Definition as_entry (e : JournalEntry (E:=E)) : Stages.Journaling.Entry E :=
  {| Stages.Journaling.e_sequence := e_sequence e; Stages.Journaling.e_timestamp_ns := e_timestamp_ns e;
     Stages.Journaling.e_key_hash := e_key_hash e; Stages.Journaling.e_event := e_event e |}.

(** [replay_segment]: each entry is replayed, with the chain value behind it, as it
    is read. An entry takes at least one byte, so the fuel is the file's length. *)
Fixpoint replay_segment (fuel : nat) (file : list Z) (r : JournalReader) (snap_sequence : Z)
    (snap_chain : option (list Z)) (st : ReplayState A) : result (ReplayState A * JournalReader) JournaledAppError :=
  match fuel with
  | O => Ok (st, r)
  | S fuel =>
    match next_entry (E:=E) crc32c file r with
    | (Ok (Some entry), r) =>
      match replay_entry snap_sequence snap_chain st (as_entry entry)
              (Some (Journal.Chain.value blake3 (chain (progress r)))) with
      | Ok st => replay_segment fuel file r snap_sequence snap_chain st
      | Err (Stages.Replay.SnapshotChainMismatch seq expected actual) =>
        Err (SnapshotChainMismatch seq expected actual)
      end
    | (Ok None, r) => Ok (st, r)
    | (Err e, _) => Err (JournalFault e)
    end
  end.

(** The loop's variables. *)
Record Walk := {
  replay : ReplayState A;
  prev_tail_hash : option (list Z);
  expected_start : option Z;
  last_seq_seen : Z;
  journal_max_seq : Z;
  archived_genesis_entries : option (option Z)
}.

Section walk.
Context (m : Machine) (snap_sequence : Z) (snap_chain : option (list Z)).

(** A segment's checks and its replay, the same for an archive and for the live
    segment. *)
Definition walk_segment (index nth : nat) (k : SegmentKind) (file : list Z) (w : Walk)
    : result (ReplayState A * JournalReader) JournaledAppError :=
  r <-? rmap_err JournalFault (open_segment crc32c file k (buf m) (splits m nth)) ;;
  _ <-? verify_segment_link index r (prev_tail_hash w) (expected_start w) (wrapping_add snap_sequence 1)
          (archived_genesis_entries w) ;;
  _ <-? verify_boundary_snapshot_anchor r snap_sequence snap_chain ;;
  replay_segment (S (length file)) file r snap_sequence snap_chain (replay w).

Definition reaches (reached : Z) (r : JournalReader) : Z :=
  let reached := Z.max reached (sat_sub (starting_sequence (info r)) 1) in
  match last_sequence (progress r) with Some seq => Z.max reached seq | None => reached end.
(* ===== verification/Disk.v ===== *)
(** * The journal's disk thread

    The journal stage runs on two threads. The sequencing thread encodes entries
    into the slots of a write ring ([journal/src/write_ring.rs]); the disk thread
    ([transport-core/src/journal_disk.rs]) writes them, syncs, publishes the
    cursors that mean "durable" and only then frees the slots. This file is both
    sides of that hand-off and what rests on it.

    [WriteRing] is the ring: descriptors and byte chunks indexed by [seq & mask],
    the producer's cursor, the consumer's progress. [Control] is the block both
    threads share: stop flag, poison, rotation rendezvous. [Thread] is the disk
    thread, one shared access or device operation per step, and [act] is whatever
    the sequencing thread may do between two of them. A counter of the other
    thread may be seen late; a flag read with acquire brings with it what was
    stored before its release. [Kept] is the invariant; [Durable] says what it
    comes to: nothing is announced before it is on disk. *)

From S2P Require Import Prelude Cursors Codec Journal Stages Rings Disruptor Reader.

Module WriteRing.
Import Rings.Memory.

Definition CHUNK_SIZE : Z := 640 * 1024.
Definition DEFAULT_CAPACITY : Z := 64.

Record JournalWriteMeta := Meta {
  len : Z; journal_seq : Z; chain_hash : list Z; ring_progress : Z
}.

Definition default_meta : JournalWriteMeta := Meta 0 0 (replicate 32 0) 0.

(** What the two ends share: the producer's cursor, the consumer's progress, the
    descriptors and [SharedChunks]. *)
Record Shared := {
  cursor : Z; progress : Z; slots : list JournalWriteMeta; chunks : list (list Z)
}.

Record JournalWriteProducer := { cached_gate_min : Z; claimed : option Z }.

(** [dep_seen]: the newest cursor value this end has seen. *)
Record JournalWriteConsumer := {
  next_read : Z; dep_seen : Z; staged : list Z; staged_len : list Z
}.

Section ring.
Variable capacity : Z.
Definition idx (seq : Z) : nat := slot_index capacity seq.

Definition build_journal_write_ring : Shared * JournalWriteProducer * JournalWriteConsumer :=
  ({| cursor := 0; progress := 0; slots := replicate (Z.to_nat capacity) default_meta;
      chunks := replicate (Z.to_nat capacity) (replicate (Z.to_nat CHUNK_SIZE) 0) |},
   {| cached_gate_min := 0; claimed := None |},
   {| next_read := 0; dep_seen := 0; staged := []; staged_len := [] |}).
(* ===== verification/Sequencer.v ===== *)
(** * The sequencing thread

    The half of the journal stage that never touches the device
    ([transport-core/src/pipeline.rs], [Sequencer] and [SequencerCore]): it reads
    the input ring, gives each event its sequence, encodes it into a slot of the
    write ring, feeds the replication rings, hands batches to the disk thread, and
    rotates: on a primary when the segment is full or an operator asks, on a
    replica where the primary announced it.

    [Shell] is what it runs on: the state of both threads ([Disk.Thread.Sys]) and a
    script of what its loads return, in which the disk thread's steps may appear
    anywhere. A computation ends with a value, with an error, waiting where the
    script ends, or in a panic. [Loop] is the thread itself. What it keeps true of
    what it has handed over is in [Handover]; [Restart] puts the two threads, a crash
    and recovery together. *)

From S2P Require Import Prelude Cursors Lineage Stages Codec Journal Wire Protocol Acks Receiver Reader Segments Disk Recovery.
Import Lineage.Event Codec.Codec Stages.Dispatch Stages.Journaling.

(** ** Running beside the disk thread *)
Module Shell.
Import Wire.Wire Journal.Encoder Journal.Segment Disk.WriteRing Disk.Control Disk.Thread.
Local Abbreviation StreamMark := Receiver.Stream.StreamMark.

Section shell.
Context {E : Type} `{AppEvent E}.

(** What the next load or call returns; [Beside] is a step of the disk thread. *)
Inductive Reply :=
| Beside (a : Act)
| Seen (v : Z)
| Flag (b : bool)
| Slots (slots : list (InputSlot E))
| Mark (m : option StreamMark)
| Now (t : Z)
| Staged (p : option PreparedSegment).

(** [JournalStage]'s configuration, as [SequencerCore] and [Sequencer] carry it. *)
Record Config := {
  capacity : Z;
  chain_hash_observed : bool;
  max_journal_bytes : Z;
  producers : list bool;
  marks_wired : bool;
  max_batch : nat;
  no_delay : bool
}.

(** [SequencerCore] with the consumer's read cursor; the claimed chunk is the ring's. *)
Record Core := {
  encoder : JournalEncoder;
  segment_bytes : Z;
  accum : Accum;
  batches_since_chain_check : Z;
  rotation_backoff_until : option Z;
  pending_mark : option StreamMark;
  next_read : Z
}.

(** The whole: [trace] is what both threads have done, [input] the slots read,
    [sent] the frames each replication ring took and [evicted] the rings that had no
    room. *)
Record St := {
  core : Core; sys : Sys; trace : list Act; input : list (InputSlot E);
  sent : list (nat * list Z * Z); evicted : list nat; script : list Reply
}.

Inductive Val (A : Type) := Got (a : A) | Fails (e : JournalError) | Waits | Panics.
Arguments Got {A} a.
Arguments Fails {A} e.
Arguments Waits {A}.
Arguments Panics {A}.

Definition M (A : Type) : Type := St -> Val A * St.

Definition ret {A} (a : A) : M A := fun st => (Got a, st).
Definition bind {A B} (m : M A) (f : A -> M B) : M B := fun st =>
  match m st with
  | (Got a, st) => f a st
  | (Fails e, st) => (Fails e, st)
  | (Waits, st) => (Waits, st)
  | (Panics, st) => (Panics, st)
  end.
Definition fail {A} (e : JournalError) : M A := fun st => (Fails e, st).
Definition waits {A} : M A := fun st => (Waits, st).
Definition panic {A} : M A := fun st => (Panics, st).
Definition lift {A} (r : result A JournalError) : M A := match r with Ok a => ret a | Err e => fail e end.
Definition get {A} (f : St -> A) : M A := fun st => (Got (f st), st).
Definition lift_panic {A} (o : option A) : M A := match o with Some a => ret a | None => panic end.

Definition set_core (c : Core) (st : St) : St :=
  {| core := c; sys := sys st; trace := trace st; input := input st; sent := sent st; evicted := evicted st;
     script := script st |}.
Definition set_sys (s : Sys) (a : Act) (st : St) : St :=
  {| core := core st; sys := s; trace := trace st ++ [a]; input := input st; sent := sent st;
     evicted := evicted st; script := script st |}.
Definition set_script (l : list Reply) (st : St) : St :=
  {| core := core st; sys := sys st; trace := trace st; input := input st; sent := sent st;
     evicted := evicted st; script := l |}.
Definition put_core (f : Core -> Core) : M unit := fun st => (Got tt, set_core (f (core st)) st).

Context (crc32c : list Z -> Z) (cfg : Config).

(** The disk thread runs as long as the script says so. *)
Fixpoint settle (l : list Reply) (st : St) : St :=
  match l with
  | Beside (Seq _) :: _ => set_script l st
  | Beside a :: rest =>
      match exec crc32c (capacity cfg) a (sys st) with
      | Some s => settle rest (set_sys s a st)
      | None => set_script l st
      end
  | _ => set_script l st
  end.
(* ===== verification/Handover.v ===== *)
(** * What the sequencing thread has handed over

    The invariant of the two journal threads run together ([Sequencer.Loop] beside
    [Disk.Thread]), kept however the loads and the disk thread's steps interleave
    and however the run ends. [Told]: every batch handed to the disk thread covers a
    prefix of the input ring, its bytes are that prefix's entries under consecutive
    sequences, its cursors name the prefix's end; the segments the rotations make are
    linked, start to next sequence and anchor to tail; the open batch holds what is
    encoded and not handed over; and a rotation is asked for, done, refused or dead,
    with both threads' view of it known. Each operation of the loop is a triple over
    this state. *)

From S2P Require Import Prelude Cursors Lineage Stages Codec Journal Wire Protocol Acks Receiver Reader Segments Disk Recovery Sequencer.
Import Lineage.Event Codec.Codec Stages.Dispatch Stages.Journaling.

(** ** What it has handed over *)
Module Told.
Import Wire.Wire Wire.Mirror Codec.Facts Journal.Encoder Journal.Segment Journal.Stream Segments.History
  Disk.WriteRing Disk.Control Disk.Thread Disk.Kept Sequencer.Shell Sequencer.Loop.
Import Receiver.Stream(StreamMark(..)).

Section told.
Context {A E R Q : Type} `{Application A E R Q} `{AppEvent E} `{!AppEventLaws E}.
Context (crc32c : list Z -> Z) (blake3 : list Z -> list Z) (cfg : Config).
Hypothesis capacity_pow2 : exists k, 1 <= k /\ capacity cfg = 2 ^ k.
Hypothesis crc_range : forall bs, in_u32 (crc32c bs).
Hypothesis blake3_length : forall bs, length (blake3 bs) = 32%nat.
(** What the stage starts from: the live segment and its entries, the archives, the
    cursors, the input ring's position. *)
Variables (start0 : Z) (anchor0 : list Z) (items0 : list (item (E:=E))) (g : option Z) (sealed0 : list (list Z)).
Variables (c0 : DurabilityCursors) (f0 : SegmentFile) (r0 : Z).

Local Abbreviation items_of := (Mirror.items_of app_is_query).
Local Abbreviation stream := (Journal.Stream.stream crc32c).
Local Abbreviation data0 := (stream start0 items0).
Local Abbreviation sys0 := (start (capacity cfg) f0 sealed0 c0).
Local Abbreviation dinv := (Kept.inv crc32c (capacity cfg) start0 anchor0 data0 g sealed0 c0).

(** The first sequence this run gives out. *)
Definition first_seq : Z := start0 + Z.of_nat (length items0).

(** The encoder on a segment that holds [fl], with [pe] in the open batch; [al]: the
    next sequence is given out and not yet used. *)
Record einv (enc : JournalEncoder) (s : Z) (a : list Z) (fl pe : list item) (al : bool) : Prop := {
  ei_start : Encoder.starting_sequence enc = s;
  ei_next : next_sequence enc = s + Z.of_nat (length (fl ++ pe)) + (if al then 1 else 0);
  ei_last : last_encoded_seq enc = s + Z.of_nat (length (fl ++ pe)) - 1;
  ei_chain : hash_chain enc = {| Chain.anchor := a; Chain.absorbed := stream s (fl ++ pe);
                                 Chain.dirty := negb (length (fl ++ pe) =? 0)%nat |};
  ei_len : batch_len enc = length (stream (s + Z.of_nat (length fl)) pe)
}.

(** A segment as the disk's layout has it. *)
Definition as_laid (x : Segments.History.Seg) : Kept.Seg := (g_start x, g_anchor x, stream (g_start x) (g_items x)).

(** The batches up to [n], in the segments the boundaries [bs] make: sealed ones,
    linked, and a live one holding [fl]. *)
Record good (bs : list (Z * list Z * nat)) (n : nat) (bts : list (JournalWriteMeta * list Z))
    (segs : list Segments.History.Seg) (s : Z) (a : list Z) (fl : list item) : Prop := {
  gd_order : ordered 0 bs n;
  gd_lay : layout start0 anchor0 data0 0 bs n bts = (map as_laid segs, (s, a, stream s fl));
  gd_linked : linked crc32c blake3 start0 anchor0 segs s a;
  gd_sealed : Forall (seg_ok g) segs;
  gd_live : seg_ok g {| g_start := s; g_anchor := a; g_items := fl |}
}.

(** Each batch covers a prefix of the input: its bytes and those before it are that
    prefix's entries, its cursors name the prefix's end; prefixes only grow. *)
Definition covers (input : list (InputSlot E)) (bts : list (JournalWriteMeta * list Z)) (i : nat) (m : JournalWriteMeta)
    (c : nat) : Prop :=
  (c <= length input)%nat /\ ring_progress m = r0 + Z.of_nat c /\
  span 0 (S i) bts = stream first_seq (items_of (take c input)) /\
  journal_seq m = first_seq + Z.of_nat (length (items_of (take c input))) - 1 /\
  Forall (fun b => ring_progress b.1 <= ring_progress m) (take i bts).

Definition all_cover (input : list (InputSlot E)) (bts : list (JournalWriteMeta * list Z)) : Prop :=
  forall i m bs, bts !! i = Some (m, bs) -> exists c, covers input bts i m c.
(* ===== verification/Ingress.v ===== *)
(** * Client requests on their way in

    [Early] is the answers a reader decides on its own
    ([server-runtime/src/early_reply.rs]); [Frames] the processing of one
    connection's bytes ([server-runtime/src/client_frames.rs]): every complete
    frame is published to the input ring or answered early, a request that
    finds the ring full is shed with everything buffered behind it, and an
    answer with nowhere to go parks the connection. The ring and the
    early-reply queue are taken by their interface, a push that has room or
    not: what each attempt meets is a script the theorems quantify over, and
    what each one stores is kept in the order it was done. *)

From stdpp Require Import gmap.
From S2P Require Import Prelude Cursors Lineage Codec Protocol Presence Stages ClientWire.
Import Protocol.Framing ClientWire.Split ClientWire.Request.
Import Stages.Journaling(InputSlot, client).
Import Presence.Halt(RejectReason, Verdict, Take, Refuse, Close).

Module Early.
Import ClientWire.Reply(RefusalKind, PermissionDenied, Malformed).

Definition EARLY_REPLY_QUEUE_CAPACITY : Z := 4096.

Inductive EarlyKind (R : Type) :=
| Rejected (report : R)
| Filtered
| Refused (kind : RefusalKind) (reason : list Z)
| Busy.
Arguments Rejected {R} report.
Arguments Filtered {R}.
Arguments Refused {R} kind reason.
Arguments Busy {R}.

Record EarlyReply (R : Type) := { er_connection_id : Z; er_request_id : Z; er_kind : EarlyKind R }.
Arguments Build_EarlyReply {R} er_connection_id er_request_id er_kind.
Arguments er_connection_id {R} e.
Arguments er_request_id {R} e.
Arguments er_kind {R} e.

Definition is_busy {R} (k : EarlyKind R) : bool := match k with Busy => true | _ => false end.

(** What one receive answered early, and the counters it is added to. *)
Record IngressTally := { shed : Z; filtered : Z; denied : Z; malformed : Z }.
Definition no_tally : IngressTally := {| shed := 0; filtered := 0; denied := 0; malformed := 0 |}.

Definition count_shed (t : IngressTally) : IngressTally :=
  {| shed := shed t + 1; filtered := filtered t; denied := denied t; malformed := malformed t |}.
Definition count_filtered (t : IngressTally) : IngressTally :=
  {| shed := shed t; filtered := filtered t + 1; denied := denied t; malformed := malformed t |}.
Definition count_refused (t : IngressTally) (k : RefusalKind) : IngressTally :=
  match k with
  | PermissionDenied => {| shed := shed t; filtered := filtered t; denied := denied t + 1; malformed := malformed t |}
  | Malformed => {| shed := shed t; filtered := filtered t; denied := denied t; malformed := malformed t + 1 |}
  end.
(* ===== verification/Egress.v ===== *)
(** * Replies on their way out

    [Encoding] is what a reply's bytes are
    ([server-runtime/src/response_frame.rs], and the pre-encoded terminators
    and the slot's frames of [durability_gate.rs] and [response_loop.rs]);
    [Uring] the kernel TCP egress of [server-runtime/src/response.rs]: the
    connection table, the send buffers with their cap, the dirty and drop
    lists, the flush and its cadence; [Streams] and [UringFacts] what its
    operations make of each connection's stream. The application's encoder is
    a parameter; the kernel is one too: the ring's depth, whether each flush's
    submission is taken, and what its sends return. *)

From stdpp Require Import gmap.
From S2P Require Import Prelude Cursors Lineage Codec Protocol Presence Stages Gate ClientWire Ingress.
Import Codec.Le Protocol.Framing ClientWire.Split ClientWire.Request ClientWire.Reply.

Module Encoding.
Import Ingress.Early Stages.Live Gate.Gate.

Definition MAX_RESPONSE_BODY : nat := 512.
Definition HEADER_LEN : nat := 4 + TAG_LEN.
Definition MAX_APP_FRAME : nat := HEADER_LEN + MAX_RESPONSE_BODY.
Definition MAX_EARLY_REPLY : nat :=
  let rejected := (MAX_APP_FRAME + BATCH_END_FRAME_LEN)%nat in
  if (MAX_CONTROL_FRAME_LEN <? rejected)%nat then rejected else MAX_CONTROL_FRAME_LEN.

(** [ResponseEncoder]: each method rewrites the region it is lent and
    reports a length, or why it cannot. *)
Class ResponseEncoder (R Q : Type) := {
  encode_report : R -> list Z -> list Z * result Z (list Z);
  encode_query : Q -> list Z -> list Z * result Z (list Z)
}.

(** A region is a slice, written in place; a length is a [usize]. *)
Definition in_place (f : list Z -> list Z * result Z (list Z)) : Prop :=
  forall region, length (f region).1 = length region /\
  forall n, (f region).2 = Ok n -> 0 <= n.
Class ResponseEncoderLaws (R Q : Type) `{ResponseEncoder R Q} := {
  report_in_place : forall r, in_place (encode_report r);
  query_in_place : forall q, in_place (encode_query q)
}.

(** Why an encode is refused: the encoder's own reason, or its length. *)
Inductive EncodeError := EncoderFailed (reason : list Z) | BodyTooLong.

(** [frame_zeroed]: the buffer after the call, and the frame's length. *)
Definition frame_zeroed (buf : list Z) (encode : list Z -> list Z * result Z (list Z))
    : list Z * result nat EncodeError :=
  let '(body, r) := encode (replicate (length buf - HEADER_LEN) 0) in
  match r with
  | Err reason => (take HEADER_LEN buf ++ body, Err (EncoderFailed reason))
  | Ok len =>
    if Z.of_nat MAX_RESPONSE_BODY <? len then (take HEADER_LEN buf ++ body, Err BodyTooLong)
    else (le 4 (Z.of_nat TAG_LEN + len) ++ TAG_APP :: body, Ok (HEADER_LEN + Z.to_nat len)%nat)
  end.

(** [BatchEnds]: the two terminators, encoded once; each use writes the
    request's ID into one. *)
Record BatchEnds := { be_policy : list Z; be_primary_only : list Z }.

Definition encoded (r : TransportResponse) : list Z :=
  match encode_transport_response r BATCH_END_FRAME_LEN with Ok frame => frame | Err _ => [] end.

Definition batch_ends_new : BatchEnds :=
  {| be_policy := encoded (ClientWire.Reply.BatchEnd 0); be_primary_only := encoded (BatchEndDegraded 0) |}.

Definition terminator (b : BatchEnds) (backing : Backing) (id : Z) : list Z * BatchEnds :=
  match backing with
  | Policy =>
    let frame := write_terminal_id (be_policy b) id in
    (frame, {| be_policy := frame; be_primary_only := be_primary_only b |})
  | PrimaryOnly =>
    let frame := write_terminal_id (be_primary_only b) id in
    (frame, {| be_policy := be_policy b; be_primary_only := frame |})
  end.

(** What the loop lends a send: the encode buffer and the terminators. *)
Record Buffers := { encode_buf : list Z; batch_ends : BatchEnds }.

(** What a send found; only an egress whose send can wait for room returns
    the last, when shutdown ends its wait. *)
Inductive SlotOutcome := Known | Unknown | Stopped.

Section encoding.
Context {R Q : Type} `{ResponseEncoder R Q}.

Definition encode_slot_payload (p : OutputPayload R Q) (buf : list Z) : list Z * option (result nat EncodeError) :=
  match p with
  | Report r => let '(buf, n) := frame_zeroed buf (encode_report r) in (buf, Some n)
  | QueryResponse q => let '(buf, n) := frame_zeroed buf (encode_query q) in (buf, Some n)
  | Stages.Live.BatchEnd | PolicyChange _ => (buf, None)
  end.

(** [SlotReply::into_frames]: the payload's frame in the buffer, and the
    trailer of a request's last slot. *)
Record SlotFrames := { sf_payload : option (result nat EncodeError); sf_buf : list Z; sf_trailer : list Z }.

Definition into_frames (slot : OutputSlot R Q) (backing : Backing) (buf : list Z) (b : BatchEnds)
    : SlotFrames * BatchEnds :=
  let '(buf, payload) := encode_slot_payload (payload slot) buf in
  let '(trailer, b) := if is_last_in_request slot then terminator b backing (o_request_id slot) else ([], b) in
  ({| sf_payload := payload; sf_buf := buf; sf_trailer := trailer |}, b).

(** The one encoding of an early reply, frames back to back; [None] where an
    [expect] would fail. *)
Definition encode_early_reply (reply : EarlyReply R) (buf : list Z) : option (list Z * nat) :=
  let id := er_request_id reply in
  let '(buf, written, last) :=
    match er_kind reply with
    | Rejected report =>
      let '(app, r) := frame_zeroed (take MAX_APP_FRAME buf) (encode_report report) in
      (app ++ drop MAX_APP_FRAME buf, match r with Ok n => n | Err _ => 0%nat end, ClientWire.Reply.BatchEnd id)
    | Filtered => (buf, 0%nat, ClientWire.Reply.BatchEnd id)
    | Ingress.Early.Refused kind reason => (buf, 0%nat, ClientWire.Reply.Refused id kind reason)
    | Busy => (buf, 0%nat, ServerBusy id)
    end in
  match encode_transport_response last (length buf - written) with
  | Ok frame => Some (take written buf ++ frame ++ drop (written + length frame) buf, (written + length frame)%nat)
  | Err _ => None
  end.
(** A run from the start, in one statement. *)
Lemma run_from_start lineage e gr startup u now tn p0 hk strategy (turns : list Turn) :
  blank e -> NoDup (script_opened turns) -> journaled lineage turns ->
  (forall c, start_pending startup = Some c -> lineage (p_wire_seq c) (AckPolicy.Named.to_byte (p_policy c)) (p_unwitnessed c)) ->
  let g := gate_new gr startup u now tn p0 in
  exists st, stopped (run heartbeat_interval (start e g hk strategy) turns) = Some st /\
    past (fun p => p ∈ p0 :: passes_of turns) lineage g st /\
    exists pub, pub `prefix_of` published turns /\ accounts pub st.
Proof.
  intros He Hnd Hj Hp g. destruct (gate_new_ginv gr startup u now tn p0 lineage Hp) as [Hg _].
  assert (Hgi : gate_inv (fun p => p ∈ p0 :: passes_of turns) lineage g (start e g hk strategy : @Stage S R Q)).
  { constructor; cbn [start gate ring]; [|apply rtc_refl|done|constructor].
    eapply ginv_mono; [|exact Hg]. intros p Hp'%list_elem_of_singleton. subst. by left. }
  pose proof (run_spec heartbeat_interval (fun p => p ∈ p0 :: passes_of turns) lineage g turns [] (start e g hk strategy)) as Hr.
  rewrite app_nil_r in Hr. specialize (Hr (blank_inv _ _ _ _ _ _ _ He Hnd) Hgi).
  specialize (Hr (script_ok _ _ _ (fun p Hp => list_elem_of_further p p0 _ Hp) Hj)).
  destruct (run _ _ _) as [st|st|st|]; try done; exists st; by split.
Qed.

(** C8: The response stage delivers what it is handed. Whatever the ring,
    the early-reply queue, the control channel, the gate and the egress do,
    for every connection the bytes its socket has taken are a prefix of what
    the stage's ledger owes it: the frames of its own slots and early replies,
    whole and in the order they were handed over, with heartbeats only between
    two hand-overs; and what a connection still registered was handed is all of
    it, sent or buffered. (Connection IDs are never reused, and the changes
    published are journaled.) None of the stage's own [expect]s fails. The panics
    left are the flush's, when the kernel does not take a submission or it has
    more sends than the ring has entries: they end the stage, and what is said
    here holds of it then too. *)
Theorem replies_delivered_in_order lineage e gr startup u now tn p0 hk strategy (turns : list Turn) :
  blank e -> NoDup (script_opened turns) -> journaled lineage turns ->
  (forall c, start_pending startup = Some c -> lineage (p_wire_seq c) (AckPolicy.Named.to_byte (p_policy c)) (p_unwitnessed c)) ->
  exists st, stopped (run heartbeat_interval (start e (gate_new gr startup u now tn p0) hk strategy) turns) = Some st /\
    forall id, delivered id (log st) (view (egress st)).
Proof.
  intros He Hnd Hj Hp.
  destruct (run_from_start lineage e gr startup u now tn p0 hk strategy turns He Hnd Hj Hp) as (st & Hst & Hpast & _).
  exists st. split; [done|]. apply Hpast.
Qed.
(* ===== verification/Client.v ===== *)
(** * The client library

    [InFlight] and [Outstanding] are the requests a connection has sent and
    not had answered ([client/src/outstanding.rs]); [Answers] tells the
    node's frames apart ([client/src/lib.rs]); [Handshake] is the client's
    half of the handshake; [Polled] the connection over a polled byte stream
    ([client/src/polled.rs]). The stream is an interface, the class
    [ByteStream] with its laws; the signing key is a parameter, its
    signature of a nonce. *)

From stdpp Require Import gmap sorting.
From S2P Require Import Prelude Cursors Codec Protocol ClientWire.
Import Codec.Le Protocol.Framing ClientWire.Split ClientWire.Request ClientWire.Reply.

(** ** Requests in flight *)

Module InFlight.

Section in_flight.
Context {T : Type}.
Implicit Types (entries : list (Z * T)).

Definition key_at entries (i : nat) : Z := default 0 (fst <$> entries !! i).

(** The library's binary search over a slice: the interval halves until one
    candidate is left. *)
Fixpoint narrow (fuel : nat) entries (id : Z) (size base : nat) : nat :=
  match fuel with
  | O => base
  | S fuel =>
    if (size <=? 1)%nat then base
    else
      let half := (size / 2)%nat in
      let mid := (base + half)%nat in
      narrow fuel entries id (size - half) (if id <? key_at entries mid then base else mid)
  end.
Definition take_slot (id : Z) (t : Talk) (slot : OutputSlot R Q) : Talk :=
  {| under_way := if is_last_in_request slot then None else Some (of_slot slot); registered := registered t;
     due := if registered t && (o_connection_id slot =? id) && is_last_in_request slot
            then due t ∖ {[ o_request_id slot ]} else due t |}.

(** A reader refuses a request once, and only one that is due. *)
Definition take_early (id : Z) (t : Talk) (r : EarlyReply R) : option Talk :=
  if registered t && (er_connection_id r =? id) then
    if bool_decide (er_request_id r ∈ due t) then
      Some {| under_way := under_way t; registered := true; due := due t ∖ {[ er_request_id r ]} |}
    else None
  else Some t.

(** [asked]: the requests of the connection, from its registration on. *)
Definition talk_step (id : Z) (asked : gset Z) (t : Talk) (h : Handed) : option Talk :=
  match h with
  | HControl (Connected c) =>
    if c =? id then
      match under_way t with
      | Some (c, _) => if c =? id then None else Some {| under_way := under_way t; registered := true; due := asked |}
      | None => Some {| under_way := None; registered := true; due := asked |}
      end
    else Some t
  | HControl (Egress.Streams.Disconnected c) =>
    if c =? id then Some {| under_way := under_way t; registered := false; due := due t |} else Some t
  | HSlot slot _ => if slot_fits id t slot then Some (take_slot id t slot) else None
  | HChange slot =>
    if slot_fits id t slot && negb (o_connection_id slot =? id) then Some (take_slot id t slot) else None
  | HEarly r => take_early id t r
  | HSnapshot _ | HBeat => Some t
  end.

# # # #

• [Task description]: What are the exact lines from the beginning of the material through the line containing "Stages.Journaling.e_key_hash := e_key_hash"? Write out those lines alone.

• [Result for this exercise]:
Definition as_entry (e : JournalEntry (E:=E)) : Stages.Journaling.Entry E :=
  {| Stages.Journaling.e_sequence := e_sequence e; Stages.Journaling.e_timestamp_ns := e_timestamp_ns e;
     Stages.Journaling.e_key_hash := e_key_hash e; Stages.Journaling.e_event := e_event e |}.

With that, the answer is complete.